Metaheuristic Algorithm for Constrained Optimization in Radiation Therapy Treatment Planning: Design and Performance Comparison

Abstract: Radiation Therapy (RT) plays a pivotal role in the treatment of cancer, offering the potential to effectively target and eliminate tumour cells while minimizing harm to surrounding healthy tissues. However, the success of RT heavily depends on meticulous treatment planning that ensures the optimal balance between delivering a sufficiently high dose to the tumour and sparing nearby critical organs. This critical process demands a multidisciplinary approach that combines medical expertise, advanced imaging techniques, and computational tools. Optimization techniques have emerged as indispensable tools in refining RT planning, enabling the precise adjustment of radiation beam arrangements and intensities to achieve treatment objectives while adhering to strict dose constraints. This study delves into the realm of constrained optimization within RT Treatment Planning, employing metaheuristic algorithms to enhance the efficacy of this process.

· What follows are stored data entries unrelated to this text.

(** * fix_ea: checking and repairing AFP extended attributes

    A shallow embedding of [src/fix_ea/fix_ea.c].  The C code works on
    malloc'ed buffers, three intrusive tail queues threaded through the same
    [struct xattr] records, and the extattr system calls of one open object.
    The embedding keeps all of that explicit:

    - the byte buffers live in a [heap] of blocks addressed by pointers; what
      [malloc] leaves usable past the size asked for is the [room] of a
      block, a store outside a block is recorded in the trace as an [Oob]
      event, and it is kept when it falls into that room;
    - [xlist] owns the records; [afp_list] and [append_list] hold positions
      in [xlist], as the [afp_link] and [append_link] queues thread the same
      records;
    - the attributes of the object are an association list in enumeration
      order, read and written by [extattr_list_fd], [extattr_get_fd] and
      [extattr_set_fd];
    - whatever the C code cannot control (the result of [open], which
      [malloc] returns NULL, what fresh memory contains and how much of it is
      usable past the size asked for, which system call fails) is read from
      an [oracle].

    The tree walk [do_ea_stuff_recursive] runs over the entries that
    [fts_read] yields, each with the object found at its access path and
    with what [open] returns for that path, and of [main] the loop over the
    options is embedded.  [usage],
    [fts_compare] and what [main] does after the options are not part of
    the embedding. *)

From Stdlib Require Import ZArith List String Ascii Bool Lia Sorted Permutation.
From Stdlib Require Import Strings.Byte.
Import ListNotations.
Open Scope string_scope.
Open Scope list_scope.
Open Scope Z_scope.

(** ** Constants *)

(* sysexits.h *)
Definition EX_OK : Z := 0.
Definition EX_USAGE : Z := 64.
Definition EX_DATAERR : Z := 65.
Definition EX_OSERR : Z := 71.

Definition EX_EA_CORRUPTED : Z := 1.

Definition F_NONE : Z := 0x0000.
Definition F_APPEND_NULL_ALL : Z := 0x0001.
Definition F_CHECK_AFP_EA : Z := 0x0002.
Definition F_DRY_RUN : Z := 0x0004.
Definition F_FIX_AFP_EA : Z := 0x0008.
Definition F_APPEND_NULL : Z := 0x0010.
Definition F_VERBOSE : Z := 0x0020.
Definition F_DEBUG : Z := 0x0040.
Definition F_RECURSIVE : Z := 0x0080.

(** The C condition [flags & F]. *)
Definition has (flags F : Z) : bool := negb (Z.land flags F =? 0).

(** Conversion of a [size_t] or [ssize_t] value to [int]. *)
Definition to_int (x : Z) : Z := (x + 2 ^ 31) mod 2 ^ 32 - 2 ^ 31.

(** ** Memory, records and the state of one object-processing cycle *)

Definition ptr := nat.

Record block := mkBlock {
  bytes : list byte;     (* the allocation; its size is the length *)
  live : bool            (* false once freed *)
}.
(** * proxy.py: routing shim in front of an API process and static files

    A shallow embedding of [src/proxy.py] and the properties its
    specification states about it.

    Python values are modelled as follows.
    - [str] is [string]; [str.lower], [str.upper], [str.startswith],
      [str.lstrip], [str.split] and [str.join] are written out below.  Case
      mapping is the ASCII one: HTTP header names and methods are ASCII
      tokens.
    - [bytes] is [list byte].
    - A [dict] is an insertion-ordered association list with unique keys:
      [items()] walks it front to back, assignment to a present key
      keeps the key's position, assignment to a new key appends.
    - A call that may raise returns an [outcome].
    - [time.monotonic()] readings and time-outs are rationals (seconds). *)

From Stdlib Require Import String Ascii List Bool Arith ZArith QArith Lia.
From Stdlib Require Import Strings.Byte.
From Stdlib Require Import DecimalString DecimalNat.
From Stdlib Require Import Lqa.
Import ListNotations.

Local Open Scope string_scope.
Local Open Scope Z_scope.
Local Open Scope nat_scope.
Local Open Scope list_scope.

Set Implicit Arguments.
Set Warnings "-abstract-large-number".

(** ** Python strings *)

Module PyStr.

Definition is_upper (c : ascii) : bool :=
  let n := nat_of_ascii c in (65 <=? n) && (n <=? 90).

Definition is_lower (c : ascii) : bool :=
  let n := nat_of_ascii c in (97 <=? n) && (n <=? 122).

Definition ascii_lower (c : ascii) : ascii :=
  if is_upper c then ascii_of_nat (nat_of_ascii c + 32) else c.

Definition ascii_upper (c : ascii) : ascii :=
  if is_lower c then ascii_of_nat (nat_of_ascii c - 32) else c.

(** [s.lower()] *)
Fixpoint lower (s : string) : string :=
  match s with
  | EmptyString => EmptyString
  | String c s' => String (ascii_lower c) (lower s')
  end.

(** [s.upper()] *)
Fixpoint upper (s : string) : string :=
  match s with
  | EmptyString => EmptyString
  | String c s' => String (ascii_upper c) (upper s')
  end.

(** [s.startswith(p)] *)
Definition startswith (s p : string) : bool := String.prefix p s.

The research focuses on the design and performance comparison of three prominent optimization techniques: Bat Search Optimization (BSO), Bacterial Foraging Algorithm (BFA), and Artificial Bee Colony (ABC). Through systematic evaluation, it is observed that BFA exhibits superior execution time and convergence capabilities in comparison to the other algorithms. This research underscores the crucial importance of RT planning and highlights the imperative need for optimization methodologies to achieve optimal treatment outcomes.